#### Your task:
Look below for the lines from the one with "assert (H2 : beta_exceeds" to the one with "split; [exact H3|]. split; [exact H6|].", and copy exactly those lines, both ends included.

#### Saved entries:
=== Section Start ===

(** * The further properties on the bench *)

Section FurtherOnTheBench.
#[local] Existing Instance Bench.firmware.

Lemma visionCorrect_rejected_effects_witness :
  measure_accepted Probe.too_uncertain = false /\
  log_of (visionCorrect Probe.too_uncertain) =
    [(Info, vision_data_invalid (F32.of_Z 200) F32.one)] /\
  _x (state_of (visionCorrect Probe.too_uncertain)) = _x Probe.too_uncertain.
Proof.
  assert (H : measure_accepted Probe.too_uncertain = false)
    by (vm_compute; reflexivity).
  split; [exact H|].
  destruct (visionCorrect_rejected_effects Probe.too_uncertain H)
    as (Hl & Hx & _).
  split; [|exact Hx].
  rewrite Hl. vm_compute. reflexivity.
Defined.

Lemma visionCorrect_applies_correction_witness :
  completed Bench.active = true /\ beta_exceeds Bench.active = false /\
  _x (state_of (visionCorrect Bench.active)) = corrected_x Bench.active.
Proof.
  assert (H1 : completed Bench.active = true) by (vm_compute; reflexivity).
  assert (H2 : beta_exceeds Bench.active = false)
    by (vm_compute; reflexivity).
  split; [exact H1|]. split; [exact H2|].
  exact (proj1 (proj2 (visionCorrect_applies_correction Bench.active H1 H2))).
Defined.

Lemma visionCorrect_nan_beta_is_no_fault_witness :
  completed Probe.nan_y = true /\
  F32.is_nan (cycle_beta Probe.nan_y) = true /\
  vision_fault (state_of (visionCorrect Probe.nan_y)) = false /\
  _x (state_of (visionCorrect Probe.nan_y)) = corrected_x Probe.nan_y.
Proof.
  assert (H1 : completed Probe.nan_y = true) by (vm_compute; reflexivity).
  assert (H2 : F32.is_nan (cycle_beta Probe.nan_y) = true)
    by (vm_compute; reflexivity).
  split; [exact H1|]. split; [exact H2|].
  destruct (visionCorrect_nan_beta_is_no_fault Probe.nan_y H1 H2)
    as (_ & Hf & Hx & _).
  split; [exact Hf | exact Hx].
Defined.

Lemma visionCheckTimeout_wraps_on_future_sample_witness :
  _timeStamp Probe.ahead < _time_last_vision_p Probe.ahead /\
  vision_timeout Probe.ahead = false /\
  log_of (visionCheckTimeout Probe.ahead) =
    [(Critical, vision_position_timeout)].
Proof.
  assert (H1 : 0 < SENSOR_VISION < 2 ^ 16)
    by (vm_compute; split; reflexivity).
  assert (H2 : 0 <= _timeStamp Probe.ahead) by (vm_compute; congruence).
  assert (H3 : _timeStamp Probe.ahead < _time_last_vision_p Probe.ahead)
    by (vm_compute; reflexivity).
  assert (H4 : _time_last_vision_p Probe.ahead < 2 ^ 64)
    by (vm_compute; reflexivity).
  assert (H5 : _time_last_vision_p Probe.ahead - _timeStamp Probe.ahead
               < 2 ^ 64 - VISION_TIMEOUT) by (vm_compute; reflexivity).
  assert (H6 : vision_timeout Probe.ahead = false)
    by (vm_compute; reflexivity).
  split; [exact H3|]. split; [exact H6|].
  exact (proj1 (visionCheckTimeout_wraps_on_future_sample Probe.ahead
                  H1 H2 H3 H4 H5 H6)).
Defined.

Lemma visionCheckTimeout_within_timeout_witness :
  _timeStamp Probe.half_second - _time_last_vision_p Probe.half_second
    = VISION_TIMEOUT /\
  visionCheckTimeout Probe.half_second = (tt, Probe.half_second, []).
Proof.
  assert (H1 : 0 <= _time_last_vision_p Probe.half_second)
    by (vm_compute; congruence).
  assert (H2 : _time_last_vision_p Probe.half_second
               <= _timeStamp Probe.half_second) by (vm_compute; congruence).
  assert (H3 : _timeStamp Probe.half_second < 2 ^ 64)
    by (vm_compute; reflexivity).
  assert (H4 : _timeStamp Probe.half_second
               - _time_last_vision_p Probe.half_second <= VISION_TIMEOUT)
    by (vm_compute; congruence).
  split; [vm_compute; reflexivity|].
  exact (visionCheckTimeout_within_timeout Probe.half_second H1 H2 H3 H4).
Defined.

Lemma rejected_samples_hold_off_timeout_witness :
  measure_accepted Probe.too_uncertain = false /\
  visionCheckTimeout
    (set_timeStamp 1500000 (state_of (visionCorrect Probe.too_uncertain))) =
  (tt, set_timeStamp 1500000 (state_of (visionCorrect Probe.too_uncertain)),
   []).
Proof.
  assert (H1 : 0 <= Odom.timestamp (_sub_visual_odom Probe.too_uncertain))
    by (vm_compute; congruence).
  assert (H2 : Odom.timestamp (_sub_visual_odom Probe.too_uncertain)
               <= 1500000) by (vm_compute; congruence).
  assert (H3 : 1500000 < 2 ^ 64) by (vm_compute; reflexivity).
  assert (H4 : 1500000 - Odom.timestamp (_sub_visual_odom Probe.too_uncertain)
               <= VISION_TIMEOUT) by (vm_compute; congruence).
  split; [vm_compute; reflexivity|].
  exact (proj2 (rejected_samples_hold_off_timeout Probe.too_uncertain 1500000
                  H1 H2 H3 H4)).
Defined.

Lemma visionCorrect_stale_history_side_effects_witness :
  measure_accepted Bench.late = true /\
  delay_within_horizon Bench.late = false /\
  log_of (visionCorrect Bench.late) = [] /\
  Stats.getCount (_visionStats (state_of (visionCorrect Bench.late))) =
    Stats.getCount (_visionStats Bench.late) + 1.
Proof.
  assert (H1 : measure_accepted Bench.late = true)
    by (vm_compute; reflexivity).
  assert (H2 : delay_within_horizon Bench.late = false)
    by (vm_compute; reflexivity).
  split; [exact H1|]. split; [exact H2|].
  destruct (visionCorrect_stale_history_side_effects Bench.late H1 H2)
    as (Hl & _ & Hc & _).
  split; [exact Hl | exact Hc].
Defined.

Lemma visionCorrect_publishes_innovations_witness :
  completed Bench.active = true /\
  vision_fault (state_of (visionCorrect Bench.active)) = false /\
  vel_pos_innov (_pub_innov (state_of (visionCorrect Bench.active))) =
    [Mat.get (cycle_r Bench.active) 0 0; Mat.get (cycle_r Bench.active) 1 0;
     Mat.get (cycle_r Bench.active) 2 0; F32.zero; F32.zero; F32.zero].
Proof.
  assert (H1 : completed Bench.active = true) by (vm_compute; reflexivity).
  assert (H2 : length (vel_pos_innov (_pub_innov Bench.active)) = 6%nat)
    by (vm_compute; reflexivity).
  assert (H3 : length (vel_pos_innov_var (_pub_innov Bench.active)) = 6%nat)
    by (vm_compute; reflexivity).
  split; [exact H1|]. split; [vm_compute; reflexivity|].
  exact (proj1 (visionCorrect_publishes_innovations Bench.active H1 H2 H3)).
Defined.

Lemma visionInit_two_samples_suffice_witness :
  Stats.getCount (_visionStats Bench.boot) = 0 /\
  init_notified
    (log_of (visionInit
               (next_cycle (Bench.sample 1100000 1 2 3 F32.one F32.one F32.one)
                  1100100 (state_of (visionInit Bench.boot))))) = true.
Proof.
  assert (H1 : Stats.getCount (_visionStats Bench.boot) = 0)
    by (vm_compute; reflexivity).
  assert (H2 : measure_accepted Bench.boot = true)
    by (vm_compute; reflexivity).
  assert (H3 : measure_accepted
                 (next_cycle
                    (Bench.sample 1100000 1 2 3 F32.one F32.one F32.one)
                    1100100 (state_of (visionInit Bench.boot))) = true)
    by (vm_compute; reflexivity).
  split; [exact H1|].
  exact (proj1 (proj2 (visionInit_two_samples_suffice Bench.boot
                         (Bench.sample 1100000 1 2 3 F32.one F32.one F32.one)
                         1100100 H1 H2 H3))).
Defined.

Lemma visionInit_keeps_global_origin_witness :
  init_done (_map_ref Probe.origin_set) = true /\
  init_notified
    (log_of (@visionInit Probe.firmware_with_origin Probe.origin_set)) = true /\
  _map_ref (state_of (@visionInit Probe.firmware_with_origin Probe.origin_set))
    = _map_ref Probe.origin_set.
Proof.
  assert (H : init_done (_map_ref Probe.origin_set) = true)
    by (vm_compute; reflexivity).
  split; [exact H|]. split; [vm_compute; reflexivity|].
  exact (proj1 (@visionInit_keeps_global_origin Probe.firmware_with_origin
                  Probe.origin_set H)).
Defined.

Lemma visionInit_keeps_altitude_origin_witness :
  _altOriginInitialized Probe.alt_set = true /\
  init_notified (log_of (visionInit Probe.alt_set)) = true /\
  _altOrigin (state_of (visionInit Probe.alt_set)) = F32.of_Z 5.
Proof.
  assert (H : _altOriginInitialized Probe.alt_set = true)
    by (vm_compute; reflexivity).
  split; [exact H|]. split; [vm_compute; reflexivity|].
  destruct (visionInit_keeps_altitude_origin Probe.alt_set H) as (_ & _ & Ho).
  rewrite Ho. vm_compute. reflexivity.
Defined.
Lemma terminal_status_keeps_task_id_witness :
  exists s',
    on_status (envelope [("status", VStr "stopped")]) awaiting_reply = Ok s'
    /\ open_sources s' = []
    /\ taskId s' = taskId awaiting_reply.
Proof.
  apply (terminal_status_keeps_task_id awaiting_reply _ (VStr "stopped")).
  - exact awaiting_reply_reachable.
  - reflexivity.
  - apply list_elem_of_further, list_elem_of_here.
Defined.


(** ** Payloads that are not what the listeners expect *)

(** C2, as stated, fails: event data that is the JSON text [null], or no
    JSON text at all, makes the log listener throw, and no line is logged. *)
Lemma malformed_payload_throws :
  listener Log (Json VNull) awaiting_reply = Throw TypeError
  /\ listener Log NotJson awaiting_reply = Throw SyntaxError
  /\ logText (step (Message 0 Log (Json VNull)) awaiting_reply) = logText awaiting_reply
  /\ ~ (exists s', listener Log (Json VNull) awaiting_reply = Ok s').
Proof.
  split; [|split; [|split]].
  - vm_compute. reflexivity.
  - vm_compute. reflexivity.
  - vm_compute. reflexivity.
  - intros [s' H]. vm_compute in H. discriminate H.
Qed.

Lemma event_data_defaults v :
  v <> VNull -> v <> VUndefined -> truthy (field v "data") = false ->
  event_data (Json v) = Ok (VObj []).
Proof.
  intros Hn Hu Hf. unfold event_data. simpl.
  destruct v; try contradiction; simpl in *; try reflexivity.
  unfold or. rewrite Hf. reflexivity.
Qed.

=== Section End ===

#### Task output:
  assert (H2 : beta_exceeds Bench.active = false)
    by (vm_compute; reflexivity).
  split; [exact H1|]. split; [exact H2|].
  exact (proj1 (proj2 (visionCorrect_applies_correction Bench.active H1 H2))).
Defined.

Lemma visionCorrect_nan_beta_is_no_fault_witness :
  completed Probe.nan_y = true /\
  F32.is_nan (cycle_beta Probe.nan_y) = true /\
  vision_fault (state_of (visionCorrect Probe.nan_y)) = false /\
  _x (state_of (visionCorrect Probe.nan_y)) = corrected_x Probe.nan_y.
Proof.
  assert (H1 : completed Probe.nan_y = true) by (vm_compute; reflexivity).
  assert (H2 : F32.is_nan (cycle_beta Probe.nan_y) = true)
    by (vm_compute; reflexivity).
  split; [exact H1|]. split; [exact H2|].
  destruct (visionCorrect_nan_beta_is_no_fault Probe.nan_y H1 H2)
    as (_ & Hf & Hx & _).
  split; [exact Hf | exact Hx].
Defined.

Lemma visionCheckTimeout_wraps_on_future_sample_witness :
  _timeStamp Probe.ahead < _time_last_vision_p Probe.ahead /\
  vision_timeout Probe.ahead = false /\
  log_of (visionCheckTimeout Probe.ahead) =
    [(Critical, vision_position_timeout)].
Proof.
  assert (H1 : 0 < SENSOR_VISION < 2 ^ 16)
    by (vm_compute; split; reflexivity).
  assert (H2 : 0 <= _timeStamp Probe.ahead) by (vm_compute; congruence).
  assert (H3 : _timeStamp Probe.ahead < _time_last_vision_p Probe.ahead)
    by (vm_compute; reflexivity).
  assert (H4 : _time_last_vision_p Probe.ahead < 2 ^ 64)
    by (vm_compute; reflexivity).
  assert (H5 : _time_last_vision_p Probe.ahead - _timeStamp Probe.ahead
               < 2 ^ 64 - VISION_TIMEOUT) by (vm_compute; reflexivity).
  assert (H6 : vision_timeout Probe.ahead = false)
    by (vm_compute; reflexivity).
  split; [exact H3|]. split; [exact H6|].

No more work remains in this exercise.